Directions for this task: Beginning with the line that holds "Class BackendLaws (B" in the data below, give again every line through the one that holds "not a valid", exactly as written.

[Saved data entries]
Definition set_ax (a : Axes) : M unit :=
  fun self => (mkVisualizer (Some a) (classes_ self) (n_instances_ self)
                 (colors self) (colormap self) (transformer_ self), Ok tt).
Definition set_classes_ (c : option (list PyVal)) : M unit :=
  fun self => (mkVisualizer (ax self) c (n_instances_ self)
                 (colors self) (colormap self) (transformer_ self), Ok tt).
Definition set_n_instances_ (n : Z) : M unit :=
  fun self => (mkVisualizer (ax self) (classes_ self) n
                 (colors self) (colormap self) (transformer_ self), Ok tt).
Definition set_transformer_ (p : Pipeline) : M unit :=
  fun self => (mkVisualizer (ax self) (classes_ self) (n_instances_ self)
                 (colors self) (colormap self) (Some p), Ok tt).

(** [self.ax.<method>(...)]: fails on a visualizer without axes. *)
Definition on_ax (f : Axes -> Axes) : M unit :=
  a <- get_self ;;
  match ax a with
  | Some x => set_ax (f x)
  | None => raise (AttributeError "'NoneType' object has no attribute")
  end.

(** ** External collaborators

    What the module consumes from scikit-learn, matplotlib, the Python
    runtime and yellowbrick's colour helper. *)
Class Backend : Type := {
  (** [pipeline.fit_transform(X)] *)
  fit_transform : Pipeline -> Matrix -> Res (list Point);
  (** [get_color_cycle()]: the i-th colour the iterable yields, if any. *)
  get_color_cycle : nat -> option Color;
  (** [plt.gca()] *)
  plt_gca : Axes;
  (** iteration order of [set(y)] *)
  set_iter : list PyVal -> list PyVal;
  (** keyword names, besides [n_components], that [TSNE(...)] accepts *)
  TSNE_params : list string
}.

Class BackendLaws (B : Backend) : Prop := {
  (** the pipeline yields one projected point per instance *)
  fit_transform_rows : forall p X vecs,
    fit_transform p X = Ok vecs -> List.length vecs = List.length X;
  (** a set holds each of its elements once *)
  set_iter_NoDup : forall l, NoDup (set_iter l);
  set_iter_In : forall l x, In x (set_iter l) <-> In x l
}.

(** ** make_transformer *)

Definition decompositions : list (string * (Z -> Estimator)) :=
  [("svd", TruncatedSVD); ("pca", PCA)].

(** The message of the configuration error. *)
Definition invalid_decomposition_msg (decompose : string) : string :=
  "'" ++ decompose ++ "' is not a valid decomposition, use "
      ++ String.concat ", " (dict_keys decompositions) ++ ", or None".

(** The test of line 208: the selector is truthy and its lowercase form is
    not a key of the table. *)
Definition fails_validation (decompose : option string) : bool :=
  let d := match decompose with Some s => s | None => "" end in
  (truthy_str decompose
   && negb (existsb (String.eqb (lower d)) (dict_keys decompositions)))%bool.

Section Methods.
Context {B : Backend}.
(** * BroadenAgentic: constraint validation, quality criteria, backend
      retry and selection, and the agent execution engine

    A shallow embedding of the Python sources

      - [app/core/constraint/input.py]      (modules [InputTypeConstraint], [InputConstraintSet])
      - [app/core/constraint/criterion.py]  (modules [CriterionMetric], [OutputCriterion])
      - [app/core/llm/base.py]              (module [LLMBase])
      - [app/core/llm/factory.py]           (module [LLMFactory])
      - [app/core/agent/base.py]            (module [AgentBase])

    Conventions of the embedding.

    - A Python [str] is represented by its UTF-8 encoding (a [string] of
      bytes); [len] counts code points, [in] is substring search.
    - A Python [float] is an IEEE 754 binary64 number, Rocq's primitive
      [float]: its arithmetic rounds, overflows to an infinity and
      yields NaN as the processor's does, and a comparison with NaN is
      false.  A Python [int] is an unbounded integer ([Z]).  A value
      that may be either is a [PyNum]; arithmetic and comparison between
      the two follow CPython (the [int] is converted for arithmetic,
      comparison is exact).  An [int] beyond the range of a [float] is
      converted to an infinity where CPython raises [OverflowError];
      no counter of the program comes near 1.8e308.
    - The ratio of two counts that [get_success_rate] returns is kept
      as the exact rational ([Q]) that the returned float rounds.
    - Python values that reach the validators are [None], booleans,
      integers, floats, strings, lists and string-keyed dictionaries.
    - A method that can raise returns a [result]; a method that mutates
      [self] takes the object and returns it ([M S A]).  An exception
      leaves the mutations done before it in place, as in Python.
    - What lives outside the repository (the [re] module, [str()],
      [float()], number formatting, the concrete backend behind the
      abstract [generate], the event loop's clock) is a member of a type
      class: the general theorems hold for every behaviour of those, and
      the examples run on the scripted instances of module [Scripted]. *)

From Stdlib Require Import Floats.
From Stdlib Require Import ZArith QArith String Ascii List Lia Bool.
From stdpp Require Import base option gmap strings pretty.
Import ListNotations.

#[local] Set Warnings "-register-all,-inexact-float".
#[local] Open Scope string_scope.

(** ** Python values, exceptions and built-ins *)

Module Py.

(** The exception classes the sources raise, catch or can receive from
    the libraries they call.  Every one of them derives from
    [Exception]; [re_error] is [re.error]. *)
Inductive ExcClass :=
| Exception | ValueError | KeyError | ZeroDivisionError
| OverflowError | RecursionError | TimeoutError | re_error.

Written response:
Class BackendLaws (B : Backend) : Prop := {
  (** the pipeline yields one projected point per instance *)
  fit_transform_rows : forall p X vecs,
    fit_transform p X = Ok vecs -> List.length vecs = List.length X;
  (** a set holds each of its elements once *)
  set_iter_NoDup : forall l, NoDup (set_iter l);
  set_iter_In : forall l x, In x (set_iter l) <-> In x l
}.

(** ** make_transformer *)

Definition decompositions : list (string * (Z -> Estimator)) :=
  [("svd", TruncatedSVD); ("pca", PCA)].

(** The message of the configuration error. *)
Definition invalid_decomposition_msg (decompose : string) : string :=
  "'" ++ decompose ++ "' is not a valid decomposition, use "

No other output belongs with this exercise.